§ TASK ITEM: The entries below should be transcribed in their entirety, exactly as written.

§ SUPPLIED DATA:
━━━━━━

(** * SpecSync: the change-to-specification pipeline

    A shallow embedding of the JavaScript sources of SpecSync
    (diff-parser, ast-extractor, llm-client, spec-analyzer, spec-coverage and
    lean4-generator) together with the properties its specification states
    about them, and with further properties that the code has: of the
    segmenter, the tree walks, the fallback, the cache, the stored
    specifications and the names that the generator emits.

    Conventions of the embedding.
    - A JavaScript string is a Rocq [string] holding its UTF-8 bytes.  The
      regular-expression classes [\w] and [[^>]] are read on bytes; [\s] is a
      pattern over byte sequences so that the non-ASCII white space of
      ECMAScript (U+00A0, U+2028, ...) is still recognised.
    - A JavaScript number that the sources only use as a counter or a score is
      a [Z]; multiplication by [1.5] is written on doubled integers.
    - [undefined] is [None]; a call that may throw returns a [Try], and code
      that also changes a state is an [Eff].
    - A [Map] with string keys is a [gmap string _].
    - What a call into an installed package does (the tree-sitter binding,
      the generative services, the file system, [JSON.parse]) is a
      parameter of the function that makes the call; a property that needs
      a fact about the package states it as a hypothesis. *)

From Stdlib Require Import ZArith Ascii String DecimalString List Bool Lia.
From stdpp Require Import gmap strings list.

Open Scope string_scope.
Open Scope list_scope.

(** ** Strings the way JavaScript handles them *)

Module Js.

Definition nl : string := String (ascii_of_nat 10) EmptyString.

Definition quote : string := String (ascii_of_nat 34) EmptyString.

(** [`${n}`] for a non-negative integer. *)
Definition ofNat (n : nat) : string := NilEmpty.string_of_uint (Nat.to_uint n).

(** [`${z}`] for an integer. *)
Definition ofZ (z : Z) : string := NilZero.string_of_int (Z.to_int z).

(** [s.startsWith(p)] *)
Definition startsWith (p s : string) : bool := String.prefix p s.

(** [s.includes(p)] *)
Fixpoint includes (p s : string) : bool :=
  String.prefix p s
  || match s with
     | EmptyString => false
     | String _ s' => includes p s'
     end.

(** [s.split('\n')]: the pieces between line feeds; never empty. *)
Fixpoint splitOn (sep : ascii) (s : string) : list string :=
  match s with
  | EmptyString => [EmptyString]
  | String a s' =>
      if Ascii.eqb a sep then EmptyString :: splitOn sep s'
      else match splitOn sep s' with
           | [] => [String a EmptyString]
           | x :: xs => String a x :: xs
           end
  end.

Definition lines (s : string) : list string := splitOn (ascii_of_nat 10) s.

(** [xs.join(sep)] *)
Fixpoint join (sep : string) (xs : list string) : string :=
  match xs with
  | [] => EmptyString
  | [x] => x
  | x :: xs' => x +:+ sep +:+ join sep xs'
  end.

(** A string used as a condition: only the empty string is falsy. *)
Definition truthy (s : string) : bool :=
  match s with EmptyString => false | _ => true end.

Definition lowerChar (a : ascii) : ascii :=
  let n := nat_of_ascii a in
  if (65 <=? n)%nat && (n <=? 90)%nat then ascii_of_nat (n + 32) else a.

━━━━━━

§ OUTPUT OF THE TASK:
(** * SpecSync: the change-to-specification pipeline

    A shallow embedding of the JavaScript sources of SpecSync
    (diff-parser, ast-extractor, llm-client, spec-analyzer, spec-coverage and
    lean4-generator) together with the properties its specification states
    about them, and with further properties that the code has: of the
    segmenter, the tree walks, the fallback, the cache, the stored
    specifications and the names that the generator emits.

    Conventions of the embedding.
    - A JavaScript string is a Rocq [string] holding its UTF-8 bytes.  The
      regular-expression classes [\w] and [[^>]] are read on bytes; [\s] is a
      pattern over byte sequences so that the non-ASCII white space of
      ECMAScript (U+00A0, U+2028, ...) is still recognised.
    - A JavaScript number that the sources only use as a counter or a score is
      a [Z]; multiplication by [1.5] is written on doubled integers.
    - [undefined] is [None]; a call that may throw returns a [Try], and code
      that also changes a state is an [Eff].
    - A [Map] with string keys is a [gmap string _].
    - What a call into an installed package does (the tree-sitter binding,
      the generative services, the file system, [JSON.parse]) is a
      parameter of the function that makes the call; a property that needs
      a fact about the package states it as a hypothesis. *)

From Stdlib Require Import ZArith Ascii String DecimalString List Bool Lia.
From stdpp Require Import gmap strings list.

Open Scope string_scope.
Open Scope list_scope.

(** ** Strings the way JavaScript handles them *)

Module Js.

Definition nl : string := String (ascii_of_nat 10) EmptyString.

Definition quote : string := String (ascii_of_nat 34) EmptyString.

(** [`${n}`] for a non-negative integer. *)
Definition ofNat (n : nat) : string := NilEmpty.string_of_uint (Nat.to_uint n).

(** [`${z}`] for an integer. *)
Definition ofZ (z : Z) : string := NilZero.string_of_int (Z.to_int z).

(** [s.startsWith(p)] *)
Definition startsWith (p s : string) : bool := String.prefix p s.

(** [s.includes(p)] *)
Fixpoint includes (p s : string) : bool :=
  String.prefix p s
  || match s with
     | EmptyString => false
     | String _ s' => includes p s'
     end.

(** [s.split('\n')]: the pieces between line feeds; never empty. *)
Fixpoint splitOn (sep : ascii) (s : string) : list string :=
  match s with
  | EmptyString => [EmptyString]
  | String a s' =>
      if Ascii.eqb a sep then EmptyString :: splitOn sep s'
      else match splitOn sep s' with
           | [] => [String a EmptyString]
           | x :: xs => String a x :: xs
           end
  end.

Definition lines (s : string) : list string := splitOn (ascii_of_nat 10) s.

(** [xs.join(sep)] *)
Fixpoint join (sep : string) (xs : list string) : string :=
  match xs with
  | [] => EmptyString
  | [x] => x
  | x :: xs' => x +:+ sep +:+ join sep xs'
  end.

(** A string used as a condition: only the empty string is falsy. *)
Definition truthy (s : string) : bool :=
  match s with EmptyString => false | _ => true end.

Definition lowerChar (a : ascii) : ascii :=
  let n := nat_of_ascii a in
  if (65 <=? n)%nat && (n <=? 90)%nat then ascii_of_nat (n + 32) else a.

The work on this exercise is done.